Este fenómeno se ha visto en varios sectores, incluido el de los parques eólicos marinos, donde, en el momento en el que el mercado recibió la señal de que se licitaría un elevado número de gigavatios, “los costes cayeron estrepitosamente”, agregó. “Eso es lo que sin duda necesita la CSP, y creo que no estamos lejos de llegar a ese punto”.



Tres fases de aprendizaje
Tras reflexionar sobre lo aprendido todo este tiempo en el negocio, Moulik sostuvo que ha habido tres fases distintas en la vida de la energía termosolar de concentración.

Durante la primera fase se llevaron a cabo los experimentos iniciales en el desierto de Mojave (California), donde algunos proyectos se volvieron a contratar tras 25 años de funcionamiento, orientándolos a una vida útil total del proyecto de entre 40 y 50 años. España, continuó el experto, dominó la segunda fase y, con el transcurso del tiempo, los ocho proyectos financiados por Natixis se “han estabilizado y están (ahora) funcionando mejor de lo esperado”.

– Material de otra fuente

Lemma after_process_rows announced now c result db db' effects :
  after_process announced now c result db = Returns (db', effects) →
  ∃ g, db' = with_wakeups db (map g (wakeups db)) ∧
    ∀ r, row_moves r (g r) ∧ wk_task_id (g r) = wk_task_id r ∧ wk_generation (g r) = wk_generation r.
Proof.
  assert (Hid : ∃ g, db = with_wakeups db (map g (wakeups db)) ∧
    ∀ r, row_moves r (g r) ∧ wk_task_id (g r) = wk_task_id r ∧ wk_generation (g r) = wk_generation r).
  { exists id. rewrite map_id. split; [by destruct db|]. intros r. split; [apply row_moves_refl|done]. }
  unfold after_process. destruct result as [[id|]| |code]; [case_bool_decide|..]; intros Hret; simplify_eq; try done.
  unfold retry_wakeup in Hret. destruct (_ || _); [done|]. destruct (claim_parameters c); [|done]. simplify_eq/=.
  eexists. split; [done|]. intros r. simpl. split; [apply if_moves, release_moves|by destruct (holds_lease_of _ _ _)].
Qed.

(** ** Signals are counted *)

Lemma signals_of_signal now task t w :
  signals_of t (signal_queue now task w) =
  signals_of t w + (if bool_decide (task ∈ planned_tasks (q_db w)) && bool_decide (task = t) then 1 else 0).
Proof.
  unfold signals_of. simpl. case_bool_decide; cbn [andb bfilter]; [|lia].
  destruct (bool_decide (task = t)); [rewrite length_cons|]; lia.
Qed.

Lemma queue_counts_signal w now task : queue_counts w → queue_counts (signal_queue now task w).
Proof.
  intros [C1 C2 C3]. pose proof (λ t, signals_of_signal now task t w) as Hs. constructor.
  - intros r Hr. rewrite Hs. simpl in Hr. unfold signal_team_step_wakeup in Hr.
    case_bool_decide as Hp; simpl in Hr |- *; [|rewrite C1 by done; lia].
    destruct (existsb _ _) eqn:E; simpl in Hr.
    + apply list_elem_of_fmap in Hr as (x & -> & Hx). unfold is_task. pose proof (C1 x Hx).
      repeat case_bool_decide; simpl in *; congruence || lia.
    + apply elem_of_app in Hr as [Hr| ->%list_elem_of_singleton]; simpl.
      * rewrite C1, bool_decide_eq_false_2; [lia| |done]. intros ->.
        pose proof (existsb_none _ _ _ E Hr) as Hn. unfold is_task in Hn. by bool_hyps.
      * rewrite bool_decide_eq_true_2, C2; [done| |done]. intros r Hr Ht.
        pose proof (existsb_none _ _ _ E Hr) as Hn. unfold is_task in Hn. by bool_hyps.
  - intros t Ht. rewrite Hs, C2.
    + case_bool_decide as Hp; [|done]. simpl. case_bool_decide; [|done]. subst t. exfalso.
      simpl in Ht. unfold signal_team_step_wakeup in Ht. rewrite bool_decide_eq_true_2 in Ht by done. simpl in Ht.
      destruct (existsb _ _) eqn:E; simpl in Ht.
      * apply existsb_exists in E as (r & Hr%list_elem_of_In & Hi). eapply Ht; [by apply list_elem_of_fmap_2|].
        simpl. rewrite Hi. unfold is_task in Hi. by bool_hyps.
      * eapply Ht; [apply elem_of_app; right; by left|done].
    + intros r Hr Hrt. simpl in Ht. unfold signal_team_step_wakeup in Ht.
      destruct (negb _); [by apply (Ht r)|]. destruct (existsb _ _); simpl in Ht.
      * eapply Ht; [by apply list_elem_of_fmap_2|]. simpl. by destruct (is_task task r).
      * apply (Ht r); [apply elem_of_app; by left|done].
  - intros p Hp. rewrite Hs. specialize (C3 p Hp). destruct (_ && _); lia.
Qed.

(** Changes of rows that signal nothing keep the counts. *)
Lemma queue_counts_moves w w' g :
  queue_counts w → q_signals w' = q_signals w → wakeups (q_db w') = map g (wakeups (q_db w)) →
  (∀ r, wk_task_id (g r) = wk_task_id r ∧ wk_generation (g r) = wk_generation r) →
  (∀ p, p ∈ q_open w' ++ q_done w' → p ∈ q_open w ++ q_done w ∨ op_seen p = signals_of (cl_task_id (op_claim p)) w) →
  queue_counts w'.
Proof.
  intros [C1 C2 C3] Hsig Hrows Hg Hseen. assert (Hs : ∀ t, signals_of t w' = signals_of t w).
  { intros t. unfold signals_of. by rewrite Hsig. }
  constructor.
  - intros r'. rewrite Hrows. intros (r & -> & Hr)%list_elem_of_fmap. destruct (Hg r) as [-> ->]. rewrite Hs. by apply C1.
  - intros t Ht. rewrite Hs. apply C2. intros r Hr <-. apply (Ht (g r)); [|apply Hg]. rewrite Hrows.
    by apply list_elem_of_fmap_2.
  - intros p Hp. rewrite Hs. destruct (Hseen p Hp) as [?| ->]; [by apply C3|lia].
Qed.

Lemma queue_counts_step w w' : queue_counts w → queue_step w w' → queue_counts w'.
Proof.
  intros Hc [].
  - by apply queue_counts_signal.
  - by destruct Hc; constructor.
  - destruct (claim_shape _ _ _ _ _ _ _ _ H) as (r & _ & _ & _ & ->). eapply queue_counts_moves; eauto.
    intros x. simpl. by case_match.
  - eapply (queue_counts_moves _ _ id); eauto; [by rewrite map_id|]. simpl. set_solver.
  - apply settle_wakeup_shape in H0 as [_ ->]. eapply queue_counts_moves; eauto; [intros x; simpl; by case_match|].
    simpl. rewrite H. set_solver.
  - eapply (queue_counts_moves _ _ id); eauto; [by rewrite map_id|]. simpl. rewrite H. set_solver.
  - edestruct after_process_rows as (g & -> & Hg); [done|]. eapply queue_counts_moves; eauto. intros r. apply Hg.
Qed.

La tercera fase se centra en Oriente Próximo. De Dubai, dijo: “Hemos llegado a un punto en el que, como comunidad financiera, tenemos fe en que esta tecnología está aquí para quedarse. No va a solucionarlo todo en todos los lugares, pero ha encontrado su nicho”.

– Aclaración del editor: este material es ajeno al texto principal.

(* ===== verification/StepExecution.v ===== *)
(** * StepExecution: carrying out a task plan (relay/src/team/step-scheduler.ts,
    plan-inputs.ts, budget-service.ts, and the step part of
    relay/src/team/delivery-service.ts).

    [TaskExec] holds the execution tables of one task; every operation is one
    transaction under the task's row lock.  The tables it only reads are the
    [TeamView] and [PlanTables] of PlanService.  Arguments ([StepEnv]) are what
    the rest of the relay answers within the transaction: the join that finds a
    callable agent, whether its session is busy, [appendMessage] with the calls
    it creates, row locks that are taken ([55P03]), clocks and random
    identifiers.  Texts of messages and the digests, context and trusted
    evidence copied into frozen inputs are left out. *)

From S2P Require Import Prelude JsValue JsMap JsonRoundTrip FeedCursor FeedDelivery DeliveryContract TaskPlan PlanService.

#[local] Open Scope Z_scope.
#[local] Open Scope team_scope.

(** ** States *)

Inductive StepAttemptState : Type :=
| Reserved | Dispatched | AttemptRunning | Unknown | AttemptFailed | AwaitingReview | AttemptAccepted | AttemptCancelled.

#[global] Instance attempt_state_eq : EqDecision StepAttemptState.
Proof. solve_decision. Defined.

Inductive CallState : Type :=
| CallPending | CallDispatched | CallAccepted | CallUncertain | CallCompleted | CallFailed | CallBlocked | CallCancelled.

#[global] Instance call_state_eq : EqDecision CallState.
Proof. solve_decision. Defined.

(** [['accepted','failed','cancelled','awaiting_review'].includes(state)]. *)
Definition attempt_settled (s : StepAttemptState) : bool :=
  bool_decide (s ∈ [AttemptAccepted; AttemptFailed; AttemptCancelled; AwaitingReview]).

Definition reconciledAttemptState (s : StepAttemptState) (call : CallState) : StepAttemptState :=
  if attempt_settled s then s
  else match call with
  | CallPending => Reserved
  | CallDispatched => Dispatched
  | CallAccepted => AttemptRunning
  | CallUncertain => Unknown
  | CallCompleted => AwaitingReview
  | CallFailed => AttemptFailed
  | CallBlocked => AttemptFailed
  | CallCancelled => AttemptCancelled
  end.

(** ** Tables of a task *)

Record Artifact : Type := { ma_id : string; ma_size : Z; ma_sha : string; ma_required : bool }.

Record Evidence : Type := { ev_check : string; ev_artifact : string; ev_result : string }.

Record FrozenPlanInput : Type := {
  fi_step : string;
  fi_attempt : string;
  fi_submission : string;
  fi_plan_revision : Z;
  fi_call : string;
  fi_version : Z;
  fi_spec_revision : Z;
  fi_decision : string;
  fi_reviewer : Z;
  fi_checks : list string;
  fi_artifacts : list Artifact;
  fi_evidence : list Evidence
}.

Record StepAttemptRow : Type := {
  ar_id : string;
  ar_step : string;
  ar_revision : Z;
  ar_no : Z;
  ar_state : StepAttemptState;
  ar_call : string;
  ar_lease_token : Z;
  ar_inputs : list FrozenPlanInput;
  ar_accepted : option string
}.

Record TaskSubmission : Type := {
  su_id : string;
  su_call : string;
  su_spec : Z;
  su_published : bool;
  su_primary : bool;
  su_offer : string;
  su_version : Z;
  su_owner : Z;
  su_manifest : list Artifact;
  su_evidence : list Evidence
}.

Record AcceptanceDecision : Type := {
  de_id : string;
  de_accepted : bool;
  de_spec : Z;
  de_reviewer : Z;
  de_checks : list string
}.

Record SpecRow : Type := { sp_offer : string; sp_reviewer : Z; sp_checks : list string; sp_creator : Z }.

Record StoredFile : Type := { sf_size : Z; sf_sha : string; sf_digest : string; sf_revoked : bool }.

Record DeliveryHead : Type := { dh_spec : Z; dh_revision : Z; dh_latest : option string }.

Record TaskBudgetPolicy : Type := {
  max_concurrent_calls : option Z;
  max_duration_seconds : option Z;
  token_warning_limit : option Z
}.

Inductive RuntimeState : Type := RuntimeActive | RuntimePaused | RuntimeCancelled.

#[global] Instance runtime_state_eq : EqDecision RuntimeState.
Proof. solve_decision. Defined.

Record RuntimeRow : Type := {
  rt_plan_revision : Z;
  rt_revision : Z;
  rt_state : RuntimeState;
  rt_initiator : Z;
  rt_limit : Z;
  rt_budget : TaskBudgetPolicy
}.

(** What a delivery operation answered. *)
Inductive DeliveryReply : Type :=
| ReplyPublished (submission : string) (version revision : Z)
| ReplyDecided (decision submission : string) (accepted : bool) (revision : Z).

Record TaskExec : Type := {
  ex_runtime : option RuntimeRow;
  ex_attempts : list StepAttemptRow;
  ex_calls : gmap string CallState;
  ex_call_specs : gmap string Z;
  ex_specs : gmap Z SpecRow;
  ex_heads : gmap string DeliveryHead;
  ex_submissions : list TaskSubmission;
  ex_decisions : gmap string AcceptanceDecision;
  ex_files : gmap (string * string) StoredFile;
  ex_receipts : gmap (Z * string) (string * DeliveryReply);
  ex_task_state : string;
  ex_events : list string
}.

Definition with_attempts (ex : TaskExec) (l : list StepAttemptRow) : TaskExec := {|
  ex_runtime := ex_runtime ex; ex_attempts := l; ex_calls := ex_calls ex; ex_call_specs := ex_call_specs ex;
  ex_specs := ex_specs ex; ex_heads := ex_heads ex; ex_submissions := ex_submissions ex;
  ex_decisions := ex_decisions ex; ex_files := ex_files ex; ex_receipts := ex_receipts ex;
  ex_task_state := ex_task_state ex; ex_events := ex_events ex |}.

Definition set_state (s : StepAttemptState) (a : StepAttemptRow) : StepAttemptRow := {|
  ar_id := ar_id a; ar_step := ar_step a; ar_revision := ar_revision a; ar_no := ar_no a; ar_state := s;
  ar_call := ar_call a; ar_lease_token := ar_lease_token a; ar_inputs := ar_inputs a; ar_accepted := ar_accepted a |}.

(** [UPDATE team_task_step_attempts SET state=... WHERE attempt_id=...]. *)
Definition update_state (id : string) (s : StepAttemptState) (l : list StepAttemptRow) : list StepAttemptRow :=
  map (λ a, if bool_decide (ar_id a = id) then set_state s a else a) l.

Definition attempt_by (ex : TaskExec) (id : string) : option StepAttemptRow :=
  find_first (λ a, bool_decide (ar_id a = id)) (ex_attempts ex).

Definition submission_by (ex : TaskExec) (id : string) : option TaskSubmission :=
  find_first (λ s, bool_decide (su_id s = id)) (ex_submissions ex).

(** The definition of a step in a revision of the plan. *)
Definition plan_definition (d : PlanTables) (taskId : string) (revision : Z) (id : string) : option TaskPlanStep :=
  definition <$> find_first (λ r, in_plan taskId revision r && bool_decide (sr_step r = id)) (step_rows d).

Los Emiratos Árabes Unidos han planteado dificultades, destacó. Natixis financió Shams 1 en Abu Dabi, desarrollada por Abengoa y Total. Si bien el entorno normativo era estable, el entorno natural no lo ha sido tanto. Shams fue la primera central de CSP que se construyó en un entorno desértico en Oriente Próximo, recordó Moulik, y una de las primeras cosas que descubrieron los promotores del proyecto fue cómo podía la arena afectar a los receptores cilíndrico-parabólicos.

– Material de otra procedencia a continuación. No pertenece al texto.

Lemma exec_ok_control d i ex ex1 rt' : exec_ok d ex → controlled d i ex ex1 rt' → exec_ok d (with_runtime ex1 rt').
Proof.
  intros Hok [C1 C2 _ _ _]. destruct C1 as [Hm|(rq & r & Hres)].
  - split; [apply (attempts_ok_move d (ex_attempts ex)); [apply Hok|done]|]. simpl. destruct (ex_runtime ex) as [rt|] eqn:Hrt; [|done].
    pose proof (eo_limit _ _ Hok) as Hl. rewrite Hrt in Hl. rewrite C2, <- (Forall2_length _ _ _ Hm). done.
  - destruct (reserved_ok d ex rq ex1 r Hok Hres) as (Ha & _ & rt & Hrt & Hl). split; [done|]. simpl. rewrite Hrt in C2. lia.
Qed.

Definition world_ok (w : ExecWorld) : Prop := exec_ok (xw_plans w) (pe_exec (xw_exec w)).

Lemma process_advance env d token ex y :
  process_step localeCompare sha256 canonical_bytes env d taskId token ex = inr y →
  advance localeCompare sha256 canonical_bytes env d taskId token None ex = inr y.
Proof. unfold process_step. destruct (advance _ _ _ _ _ _ _ _ _) as [e|z]; [by destruct (bool_decide _)|done]. Qed.

Lemma world_ok_step w w' : world_ok w → exec_step w w' → world_ok w'.
Proof.
  unfold world_ok. intros Hok Hstep. pose proof (eo_attempts _ _ Hok) as Ha. pose proof (eo_ids _ _ Ha) as Hn.
  destruct Hstep as [env token ex' r H|env actor i pe' r H|env attempt actor submission m ex' r H
    |env attempt actor input m ex' r H|ex' Hr Hat|d' Hg]; simpl.
  - apply process_advance, advance_shape in H as [(Hm & Hr & _)|Hres]; [by eapply exec_ok_moves|by eapply exec_ok_reserved|done].
  - apply control_ok in H as [->|(ex1 & rt' & -> & Hc)]; [done|by eapply exec_ok_control|done].
  - apply publish_moves in H as [Hm Hr]; [by eapply exec_ok_moves|done].
  - apply decide_moves in H as [Hm Hr]; [by eapply exec_ok_moves|done].
  - apply (exec_ok_moves _ _ _ Hok); [rewrite Hat; apply rows_move_refl|done].
  - split; [by eapply attempts_ok_plans|apply Hok].
Qed.

Definition idle_plan (w : ExecWorld) : Prop :=
  ex_runtime (pe_exec (xw_exec w)) = None ∧ ex_attempts (pe_exec (xw_exec w)) = [].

Durante el día la arena entra y se deposita en las cavidades cóncavas, y por la noche, cuando la temperatura baja, se produce la condensación y la arena se endurece y se pega. Los promotores han solucionado este problema construyendo un muro alrededor de la central, y finalmente la central se ha estabilizado y funciona mejor de lo esperado. Moulik señaló que los inversores habían aprendido del proyecto que, pese a las muchas dificultades, la clave es mantener en el equipo a las personas que lo conocen bien.



El emplazamiento adecuado
Un factor importante a la hora de seleccionar un emplazamiento adecuado es la disponibilidad de suelo, explicó Moulik. “Debido a su misma naturaleza, la CSP necesita ampliar su escala para resultar rentable. Y, para ampliar la escala, se necesitan grandes cantidades de tierra; por lo general se suelen encontrar grandes terrenos en áreas muy apartadas, que no suelen estar conectadas a la red eléctrica”.

En Chile, Natixis es uno de los inversores que ha respaldado el proyecto de fotovoltaica-CSP de 110 MW Atacama-1 de Abengoa, en el desierto de Atacama, al norte del país. Pese a los muchos retrasos debidos a la restructuración financiera de Abengoa, Moulik dijo que se espera que el proyecto “reciba financiación a principios del año próximo”. Por otro lado, aseguró que las autoridades reguladoras chilenas esperan que los promotores asuman grandes riesgos, un problema que acentúan los problemas de conexión entre las redes del norte y del sur, que, según destacó, han causado el abandono de varios proyectos en la región de Atacama.

Sudáfrica es otro país con grandes extensiones de suelo donde el entorno normativo ha resultado un problema. Moulik dijo que el proyecto de CSP de 100 MW Redstone podría beneficiarse de unos buenos patrocinadores y una tecnología probada. Pero, cuando en un proyecto hay un tomador con dificultades financieras –en este caso, el operador eléctrico nacional Eskom–, buscarán todas las formas posibles de escabullirse de sus obligaciones, aseguró.



“Esto es lo que ha ocurrido aquí, puesto que este proyecto está aislado y no está conectado a la red eléctrica, el operador eléctrico hubo de hacer una inversión, lo que resultó excesivo para ellos en el terreno financiero; el proyecto ha estado en el limbo durante cuatro años”. Según Moulik, Eskom contacta con ACWA Power dos veces al año para decirles que están preparados para firmar, pero nunca lo ponen en práctica.